[Start of Attachment]

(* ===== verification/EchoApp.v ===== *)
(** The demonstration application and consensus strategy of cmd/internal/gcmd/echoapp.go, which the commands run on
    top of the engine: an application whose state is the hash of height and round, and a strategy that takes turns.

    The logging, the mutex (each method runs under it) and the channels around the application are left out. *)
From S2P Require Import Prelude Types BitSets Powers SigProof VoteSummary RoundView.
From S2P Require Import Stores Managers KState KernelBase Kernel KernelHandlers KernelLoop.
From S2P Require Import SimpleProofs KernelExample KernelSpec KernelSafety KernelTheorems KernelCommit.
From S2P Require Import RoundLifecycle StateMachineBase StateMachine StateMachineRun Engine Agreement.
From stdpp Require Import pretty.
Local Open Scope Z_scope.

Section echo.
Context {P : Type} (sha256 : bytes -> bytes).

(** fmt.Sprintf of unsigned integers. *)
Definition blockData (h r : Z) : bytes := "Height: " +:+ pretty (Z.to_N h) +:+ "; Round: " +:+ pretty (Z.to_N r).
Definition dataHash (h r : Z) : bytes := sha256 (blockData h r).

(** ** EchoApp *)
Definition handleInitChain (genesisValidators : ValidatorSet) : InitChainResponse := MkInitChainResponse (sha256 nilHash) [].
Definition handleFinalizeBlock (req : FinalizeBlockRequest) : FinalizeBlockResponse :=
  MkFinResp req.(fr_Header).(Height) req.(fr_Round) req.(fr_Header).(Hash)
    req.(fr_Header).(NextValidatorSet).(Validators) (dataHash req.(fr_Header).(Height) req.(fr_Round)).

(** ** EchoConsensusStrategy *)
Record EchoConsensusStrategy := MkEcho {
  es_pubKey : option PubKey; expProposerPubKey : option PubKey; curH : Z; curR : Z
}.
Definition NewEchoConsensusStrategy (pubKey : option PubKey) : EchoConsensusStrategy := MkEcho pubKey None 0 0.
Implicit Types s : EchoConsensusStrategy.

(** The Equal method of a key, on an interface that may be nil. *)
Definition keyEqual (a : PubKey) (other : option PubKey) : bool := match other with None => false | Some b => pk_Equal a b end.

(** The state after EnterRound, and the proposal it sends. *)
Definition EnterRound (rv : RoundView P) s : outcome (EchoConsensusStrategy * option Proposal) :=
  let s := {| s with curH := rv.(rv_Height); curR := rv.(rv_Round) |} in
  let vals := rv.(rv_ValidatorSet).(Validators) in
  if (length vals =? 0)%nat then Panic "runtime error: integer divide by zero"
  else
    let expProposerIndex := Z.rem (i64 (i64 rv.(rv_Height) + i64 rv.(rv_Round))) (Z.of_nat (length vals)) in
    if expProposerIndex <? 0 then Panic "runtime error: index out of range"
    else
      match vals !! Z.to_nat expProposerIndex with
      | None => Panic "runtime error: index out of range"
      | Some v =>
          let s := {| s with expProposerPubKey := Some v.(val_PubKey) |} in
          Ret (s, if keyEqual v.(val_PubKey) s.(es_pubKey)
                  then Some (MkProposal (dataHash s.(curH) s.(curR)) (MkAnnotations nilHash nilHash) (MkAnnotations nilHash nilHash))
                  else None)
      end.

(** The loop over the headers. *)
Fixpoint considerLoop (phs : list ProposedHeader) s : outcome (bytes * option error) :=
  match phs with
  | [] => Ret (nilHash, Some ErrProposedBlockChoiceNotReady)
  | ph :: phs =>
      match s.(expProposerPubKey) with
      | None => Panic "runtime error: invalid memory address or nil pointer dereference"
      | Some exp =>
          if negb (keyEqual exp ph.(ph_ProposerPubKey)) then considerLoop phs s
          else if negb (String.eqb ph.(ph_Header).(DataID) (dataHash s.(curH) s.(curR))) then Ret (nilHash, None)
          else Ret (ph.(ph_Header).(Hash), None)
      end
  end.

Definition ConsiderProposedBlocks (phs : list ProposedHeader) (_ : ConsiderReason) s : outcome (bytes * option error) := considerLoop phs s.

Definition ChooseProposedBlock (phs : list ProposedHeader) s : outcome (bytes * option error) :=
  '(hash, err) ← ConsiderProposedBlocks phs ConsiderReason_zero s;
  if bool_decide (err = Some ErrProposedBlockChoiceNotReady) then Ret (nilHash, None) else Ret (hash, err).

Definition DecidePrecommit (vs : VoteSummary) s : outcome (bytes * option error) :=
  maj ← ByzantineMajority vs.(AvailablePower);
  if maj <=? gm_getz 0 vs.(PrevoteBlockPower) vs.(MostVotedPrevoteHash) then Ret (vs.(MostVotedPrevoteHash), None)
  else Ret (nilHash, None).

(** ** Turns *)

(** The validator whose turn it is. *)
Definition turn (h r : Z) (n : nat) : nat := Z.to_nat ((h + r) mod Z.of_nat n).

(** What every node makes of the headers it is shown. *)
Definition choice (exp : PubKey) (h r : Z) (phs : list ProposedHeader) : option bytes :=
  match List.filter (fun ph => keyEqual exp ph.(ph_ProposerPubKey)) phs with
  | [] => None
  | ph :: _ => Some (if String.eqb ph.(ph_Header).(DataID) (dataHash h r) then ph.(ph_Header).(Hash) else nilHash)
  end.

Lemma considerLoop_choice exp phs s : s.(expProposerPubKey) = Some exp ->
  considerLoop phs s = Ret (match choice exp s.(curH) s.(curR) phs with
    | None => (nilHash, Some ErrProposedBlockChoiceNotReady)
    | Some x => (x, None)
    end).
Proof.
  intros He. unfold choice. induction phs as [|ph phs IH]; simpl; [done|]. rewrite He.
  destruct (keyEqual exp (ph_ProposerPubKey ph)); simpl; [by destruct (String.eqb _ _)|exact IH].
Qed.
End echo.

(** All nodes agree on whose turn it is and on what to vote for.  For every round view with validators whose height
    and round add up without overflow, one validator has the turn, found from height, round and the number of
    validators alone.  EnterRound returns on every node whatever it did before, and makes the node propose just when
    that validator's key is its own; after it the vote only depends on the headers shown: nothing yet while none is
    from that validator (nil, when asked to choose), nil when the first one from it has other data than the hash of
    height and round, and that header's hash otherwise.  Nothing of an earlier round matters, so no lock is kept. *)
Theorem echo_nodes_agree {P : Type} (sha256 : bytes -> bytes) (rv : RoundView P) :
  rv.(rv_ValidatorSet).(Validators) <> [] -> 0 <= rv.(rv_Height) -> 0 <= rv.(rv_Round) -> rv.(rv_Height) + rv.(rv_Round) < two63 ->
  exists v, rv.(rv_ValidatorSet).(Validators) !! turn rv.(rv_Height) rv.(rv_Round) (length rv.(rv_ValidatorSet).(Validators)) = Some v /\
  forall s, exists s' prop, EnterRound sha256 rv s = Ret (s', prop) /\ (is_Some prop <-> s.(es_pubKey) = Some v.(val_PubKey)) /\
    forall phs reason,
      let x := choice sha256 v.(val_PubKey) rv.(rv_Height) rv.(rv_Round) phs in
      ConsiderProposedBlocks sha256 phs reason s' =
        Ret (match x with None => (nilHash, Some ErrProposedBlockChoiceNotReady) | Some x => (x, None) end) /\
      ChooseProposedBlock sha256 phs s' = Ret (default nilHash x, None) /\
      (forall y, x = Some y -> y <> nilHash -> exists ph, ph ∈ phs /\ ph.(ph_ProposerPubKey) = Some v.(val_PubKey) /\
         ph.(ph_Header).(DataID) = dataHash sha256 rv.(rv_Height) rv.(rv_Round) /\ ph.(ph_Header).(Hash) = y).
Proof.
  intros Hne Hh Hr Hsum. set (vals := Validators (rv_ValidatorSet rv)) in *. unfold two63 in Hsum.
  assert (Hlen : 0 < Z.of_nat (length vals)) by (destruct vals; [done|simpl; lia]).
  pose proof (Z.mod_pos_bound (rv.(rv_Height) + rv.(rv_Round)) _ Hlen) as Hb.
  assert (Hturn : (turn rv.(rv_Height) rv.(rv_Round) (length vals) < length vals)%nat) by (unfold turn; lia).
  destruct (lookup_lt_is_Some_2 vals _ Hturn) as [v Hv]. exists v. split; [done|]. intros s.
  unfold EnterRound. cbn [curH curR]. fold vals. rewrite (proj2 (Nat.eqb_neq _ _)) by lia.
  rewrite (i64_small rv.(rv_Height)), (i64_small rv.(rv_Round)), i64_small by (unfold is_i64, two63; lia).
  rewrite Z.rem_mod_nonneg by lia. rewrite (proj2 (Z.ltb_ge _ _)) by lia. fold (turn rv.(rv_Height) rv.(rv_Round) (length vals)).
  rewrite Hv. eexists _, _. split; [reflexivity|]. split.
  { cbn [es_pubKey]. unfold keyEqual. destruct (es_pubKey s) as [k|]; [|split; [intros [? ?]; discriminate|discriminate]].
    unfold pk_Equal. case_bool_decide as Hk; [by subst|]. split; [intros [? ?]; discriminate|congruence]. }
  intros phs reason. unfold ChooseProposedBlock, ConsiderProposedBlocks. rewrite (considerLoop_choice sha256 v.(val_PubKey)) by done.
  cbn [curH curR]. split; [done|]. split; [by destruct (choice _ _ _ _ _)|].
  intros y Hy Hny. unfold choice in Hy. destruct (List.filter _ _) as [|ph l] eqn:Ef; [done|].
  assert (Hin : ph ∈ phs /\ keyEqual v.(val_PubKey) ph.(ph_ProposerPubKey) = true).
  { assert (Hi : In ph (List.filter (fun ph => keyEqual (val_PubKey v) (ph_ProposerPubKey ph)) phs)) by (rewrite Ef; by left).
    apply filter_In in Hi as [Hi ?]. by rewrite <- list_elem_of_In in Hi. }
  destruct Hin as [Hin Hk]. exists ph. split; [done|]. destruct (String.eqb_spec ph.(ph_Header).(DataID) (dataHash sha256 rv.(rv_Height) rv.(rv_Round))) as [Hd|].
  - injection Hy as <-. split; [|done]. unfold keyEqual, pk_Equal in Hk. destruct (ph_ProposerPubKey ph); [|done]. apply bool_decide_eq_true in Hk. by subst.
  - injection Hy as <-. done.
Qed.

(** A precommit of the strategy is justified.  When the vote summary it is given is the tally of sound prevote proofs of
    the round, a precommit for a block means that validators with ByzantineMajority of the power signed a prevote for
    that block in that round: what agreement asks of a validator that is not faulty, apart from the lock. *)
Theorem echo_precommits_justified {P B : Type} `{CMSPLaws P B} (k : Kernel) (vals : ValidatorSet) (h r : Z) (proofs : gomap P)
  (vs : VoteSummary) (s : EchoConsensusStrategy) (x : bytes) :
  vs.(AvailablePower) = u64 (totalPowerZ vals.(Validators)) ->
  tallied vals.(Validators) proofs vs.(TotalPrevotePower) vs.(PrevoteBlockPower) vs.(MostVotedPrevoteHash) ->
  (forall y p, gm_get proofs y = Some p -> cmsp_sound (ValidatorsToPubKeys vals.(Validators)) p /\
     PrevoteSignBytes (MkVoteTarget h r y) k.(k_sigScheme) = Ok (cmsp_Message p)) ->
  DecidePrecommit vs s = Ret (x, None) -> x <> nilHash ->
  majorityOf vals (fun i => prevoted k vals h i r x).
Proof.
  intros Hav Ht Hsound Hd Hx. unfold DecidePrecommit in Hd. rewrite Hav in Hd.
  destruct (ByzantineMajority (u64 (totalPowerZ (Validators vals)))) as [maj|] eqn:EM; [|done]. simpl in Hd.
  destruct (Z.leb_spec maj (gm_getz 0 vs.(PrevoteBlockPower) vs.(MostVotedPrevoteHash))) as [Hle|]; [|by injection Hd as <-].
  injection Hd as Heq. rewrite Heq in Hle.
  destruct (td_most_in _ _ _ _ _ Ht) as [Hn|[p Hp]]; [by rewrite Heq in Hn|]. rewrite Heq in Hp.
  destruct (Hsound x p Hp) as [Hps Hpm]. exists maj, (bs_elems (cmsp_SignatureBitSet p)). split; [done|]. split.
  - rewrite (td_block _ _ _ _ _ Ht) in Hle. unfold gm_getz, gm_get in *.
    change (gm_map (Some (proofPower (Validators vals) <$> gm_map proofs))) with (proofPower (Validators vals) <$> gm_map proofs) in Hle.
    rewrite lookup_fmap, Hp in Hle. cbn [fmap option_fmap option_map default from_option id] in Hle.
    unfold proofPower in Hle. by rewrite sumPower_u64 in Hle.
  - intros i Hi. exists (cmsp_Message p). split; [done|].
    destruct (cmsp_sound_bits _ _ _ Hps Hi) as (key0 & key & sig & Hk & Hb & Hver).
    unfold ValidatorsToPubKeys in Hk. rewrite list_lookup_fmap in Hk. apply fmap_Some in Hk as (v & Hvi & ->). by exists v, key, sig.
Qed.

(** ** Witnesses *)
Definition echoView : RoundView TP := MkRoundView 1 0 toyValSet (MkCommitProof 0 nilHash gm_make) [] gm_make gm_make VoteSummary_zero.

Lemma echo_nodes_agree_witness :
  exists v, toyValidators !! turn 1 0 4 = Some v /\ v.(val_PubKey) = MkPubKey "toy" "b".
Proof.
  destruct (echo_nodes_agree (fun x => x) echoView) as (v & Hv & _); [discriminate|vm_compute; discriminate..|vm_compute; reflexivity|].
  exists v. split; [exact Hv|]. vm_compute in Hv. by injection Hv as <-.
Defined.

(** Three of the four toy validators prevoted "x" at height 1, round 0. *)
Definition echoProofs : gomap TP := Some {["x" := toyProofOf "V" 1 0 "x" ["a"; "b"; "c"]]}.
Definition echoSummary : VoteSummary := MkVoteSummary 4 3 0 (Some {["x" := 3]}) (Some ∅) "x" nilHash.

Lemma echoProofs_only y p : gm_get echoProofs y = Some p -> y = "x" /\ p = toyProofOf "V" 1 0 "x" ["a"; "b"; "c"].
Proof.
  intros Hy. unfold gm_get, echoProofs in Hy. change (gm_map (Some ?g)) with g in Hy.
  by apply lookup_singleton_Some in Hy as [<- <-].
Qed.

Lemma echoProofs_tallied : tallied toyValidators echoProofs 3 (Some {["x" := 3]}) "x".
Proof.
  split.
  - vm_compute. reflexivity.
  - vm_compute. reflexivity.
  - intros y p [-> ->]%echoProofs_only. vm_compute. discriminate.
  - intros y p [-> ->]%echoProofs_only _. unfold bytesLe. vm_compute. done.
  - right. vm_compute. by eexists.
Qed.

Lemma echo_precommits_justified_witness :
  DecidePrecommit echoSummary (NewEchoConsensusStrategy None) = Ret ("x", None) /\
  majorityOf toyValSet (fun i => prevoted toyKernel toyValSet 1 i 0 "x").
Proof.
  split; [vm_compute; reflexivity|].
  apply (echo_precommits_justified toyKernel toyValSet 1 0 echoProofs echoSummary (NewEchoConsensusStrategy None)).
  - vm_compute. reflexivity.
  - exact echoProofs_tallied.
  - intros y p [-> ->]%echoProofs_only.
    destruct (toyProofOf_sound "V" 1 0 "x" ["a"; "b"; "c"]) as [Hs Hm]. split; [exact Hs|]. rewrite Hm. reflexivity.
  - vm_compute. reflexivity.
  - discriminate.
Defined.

[End of Attachment]

TASK DETAILS
Print exactly the lines above from the one with "MkFinResp req.(fr_Header).(Height) req.(fr_Round)" to the one with "Definition NewEchoConsensusStrategy (pubKey", including both.

TASK RESPONSE
  MkFinResp req.(fr_Header).(Height) req.(fr_Round) req.(fr_Header).(Hash)
    req.(fr_Header).(NextValidatorSet).(Validators) (dataHash req.(fr_Header).(Height) req.(fr_Round)).

(** ** EchoConsensusStrategy *)
Record EchoConsensusStrategy := MkEcho {
  es_pubKey : option PubKey; expProposerPubKey : option PubKey; curH : Z; curR : Z
}.
Definition NewEchoConsensusStrategy (pubKey : option PubKey) : EchoConsensusStrategy := MkEcho pubKey None 0 0.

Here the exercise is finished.